START Record extracts

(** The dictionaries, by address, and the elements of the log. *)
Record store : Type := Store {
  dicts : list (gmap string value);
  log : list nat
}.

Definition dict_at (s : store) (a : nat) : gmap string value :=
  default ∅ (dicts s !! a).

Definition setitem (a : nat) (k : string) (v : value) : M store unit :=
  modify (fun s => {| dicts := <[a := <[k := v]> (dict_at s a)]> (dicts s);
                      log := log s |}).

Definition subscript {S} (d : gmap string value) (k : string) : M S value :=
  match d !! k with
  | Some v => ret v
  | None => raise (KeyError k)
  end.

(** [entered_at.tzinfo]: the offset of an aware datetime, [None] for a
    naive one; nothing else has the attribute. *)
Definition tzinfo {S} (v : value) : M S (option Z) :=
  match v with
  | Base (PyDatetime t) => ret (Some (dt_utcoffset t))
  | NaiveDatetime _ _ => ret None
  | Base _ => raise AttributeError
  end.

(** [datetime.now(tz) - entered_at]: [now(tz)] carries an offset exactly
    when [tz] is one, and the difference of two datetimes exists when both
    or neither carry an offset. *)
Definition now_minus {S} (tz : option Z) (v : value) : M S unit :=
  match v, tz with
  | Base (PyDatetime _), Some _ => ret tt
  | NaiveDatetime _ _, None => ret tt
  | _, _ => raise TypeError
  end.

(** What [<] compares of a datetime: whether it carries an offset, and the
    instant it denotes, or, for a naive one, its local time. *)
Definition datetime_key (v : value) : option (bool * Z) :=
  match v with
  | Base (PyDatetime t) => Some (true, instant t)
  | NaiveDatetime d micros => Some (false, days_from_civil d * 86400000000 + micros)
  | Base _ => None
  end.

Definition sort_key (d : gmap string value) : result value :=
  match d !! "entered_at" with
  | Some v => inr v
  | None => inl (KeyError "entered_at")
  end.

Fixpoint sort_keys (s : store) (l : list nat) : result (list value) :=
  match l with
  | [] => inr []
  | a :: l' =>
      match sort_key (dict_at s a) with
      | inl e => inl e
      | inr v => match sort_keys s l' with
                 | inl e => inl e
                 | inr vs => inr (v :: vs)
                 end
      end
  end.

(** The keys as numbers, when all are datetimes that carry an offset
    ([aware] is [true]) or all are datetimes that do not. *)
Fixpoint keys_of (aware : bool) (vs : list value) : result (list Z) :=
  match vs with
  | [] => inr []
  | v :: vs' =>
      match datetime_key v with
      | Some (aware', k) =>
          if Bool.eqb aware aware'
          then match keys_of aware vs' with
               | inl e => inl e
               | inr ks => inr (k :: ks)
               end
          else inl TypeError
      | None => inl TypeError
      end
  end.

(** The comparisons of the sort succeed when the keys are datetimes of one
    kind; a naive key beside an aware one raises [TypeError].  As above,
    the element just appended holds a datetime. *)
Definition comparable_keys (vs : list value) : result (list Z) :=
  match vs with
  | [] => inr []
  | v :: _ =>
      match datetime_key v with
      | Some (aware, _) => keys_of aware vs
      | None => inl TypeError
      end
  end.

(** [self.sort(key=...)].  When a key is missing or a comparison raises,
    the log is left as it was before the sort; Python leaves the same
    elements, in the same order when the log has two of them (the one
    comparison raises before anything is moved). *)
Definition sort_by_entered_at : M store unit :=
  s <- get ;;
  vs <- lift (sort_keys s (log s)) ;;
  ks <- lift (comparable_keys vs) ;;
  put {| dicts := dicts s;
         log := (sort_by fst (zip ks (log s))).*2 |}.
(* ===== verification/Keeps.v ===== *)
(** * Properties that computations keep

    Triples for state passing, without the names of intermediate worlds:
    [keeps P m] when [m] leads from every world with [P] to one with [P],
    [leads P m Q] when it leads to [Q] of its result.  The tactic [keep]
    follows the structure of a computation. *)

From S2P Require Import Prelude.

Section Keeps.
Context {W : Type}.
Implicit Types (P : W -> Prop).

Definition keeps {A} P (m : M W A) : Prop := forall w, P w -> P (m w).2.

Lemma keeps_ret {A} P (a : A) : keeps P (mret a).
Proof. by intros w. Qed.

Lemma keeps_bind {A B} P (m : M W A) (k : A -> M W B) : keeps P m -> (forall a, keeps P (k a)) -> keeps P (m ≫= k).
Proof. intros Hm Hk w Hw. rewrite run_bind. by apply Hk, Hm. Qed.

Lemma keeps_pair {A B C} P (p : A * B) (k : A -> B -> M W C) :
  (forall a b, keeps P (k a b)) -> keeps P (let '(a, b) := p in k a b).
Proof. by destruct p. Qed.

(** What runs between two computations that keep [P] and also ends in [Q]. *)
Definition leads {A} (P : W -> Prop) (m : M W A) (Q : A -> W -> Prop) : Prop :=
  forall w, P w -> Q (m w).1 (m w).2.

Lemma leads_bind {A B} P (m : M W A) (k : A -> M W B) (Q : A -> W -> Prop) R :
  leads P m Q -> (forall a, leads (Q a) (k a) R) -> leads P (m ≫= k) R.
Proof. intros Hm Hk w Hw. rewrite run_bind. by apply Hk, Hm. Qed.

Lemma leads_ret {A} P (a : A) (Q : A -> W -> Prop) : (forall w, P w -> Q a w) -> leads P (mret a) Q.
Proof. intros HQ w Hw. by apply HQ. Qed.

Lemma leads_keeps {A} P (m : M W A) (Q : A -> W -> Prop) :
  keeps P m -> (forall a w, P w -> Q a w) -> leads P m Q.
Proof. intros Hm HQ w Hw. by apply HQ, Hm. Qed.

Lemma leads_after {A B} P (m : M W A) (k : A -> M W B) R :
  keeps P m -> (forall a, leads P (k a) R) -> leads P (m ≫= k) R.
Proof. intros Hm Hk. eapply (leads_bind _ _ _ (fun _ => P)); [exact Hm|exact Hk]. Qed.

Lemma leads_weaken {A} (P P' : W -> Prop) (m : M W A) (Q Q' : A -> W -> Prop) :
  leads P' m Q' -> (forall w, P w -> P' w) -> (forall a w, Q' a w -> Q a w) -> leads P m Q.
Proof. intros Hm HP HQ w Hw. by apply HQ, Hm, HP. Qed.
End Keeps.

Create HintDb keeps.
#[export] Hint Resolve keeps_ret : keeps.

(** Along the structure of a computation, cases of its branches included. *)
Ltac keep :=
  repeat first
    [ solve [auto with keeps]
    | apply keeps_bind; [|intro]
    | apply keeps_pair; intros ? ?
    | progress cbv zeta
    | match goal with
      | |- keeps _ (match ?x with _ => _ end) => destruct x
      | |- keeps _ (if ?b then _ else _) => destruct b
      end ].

END Record extracts

Task objective |
Look above for the line with "ks <- lift (comparable_keys vs) ;;" and the line with "Proof. by intros w. Qed.", and reproduce exactly those two lines plus every line between, nothing more.

Solution |
  ks <- lift (comparable_keys vs) ;;
  put {| dicts := dicts s;
         log := (sort_by fst (zip ks (log s))).*2 |}.
(* ===== verification/Keeps.v ===== *)
(** * Properties that computations keep

    Triples for state passing, without the names of intermediate worlds:
    [keeps P m] when [m] leads from every world with [P] to one with [P],
    [leads P m Q] when it leads to [Q] of its result.  The tactic [keep]
    follows the structure of a computation. *)

From S2P Require Import Prelude.

Section Keeps.
Context {W : Type}.
Implicit Types (P : W -> Prop).

Definition keeps {A} P (m : M W A) : Prop := forall w, P w -> P (m w).2.

Lemma keeps_ret {A} P (a : A) : keeps P (mret a).
Proof. by intros w. Qed.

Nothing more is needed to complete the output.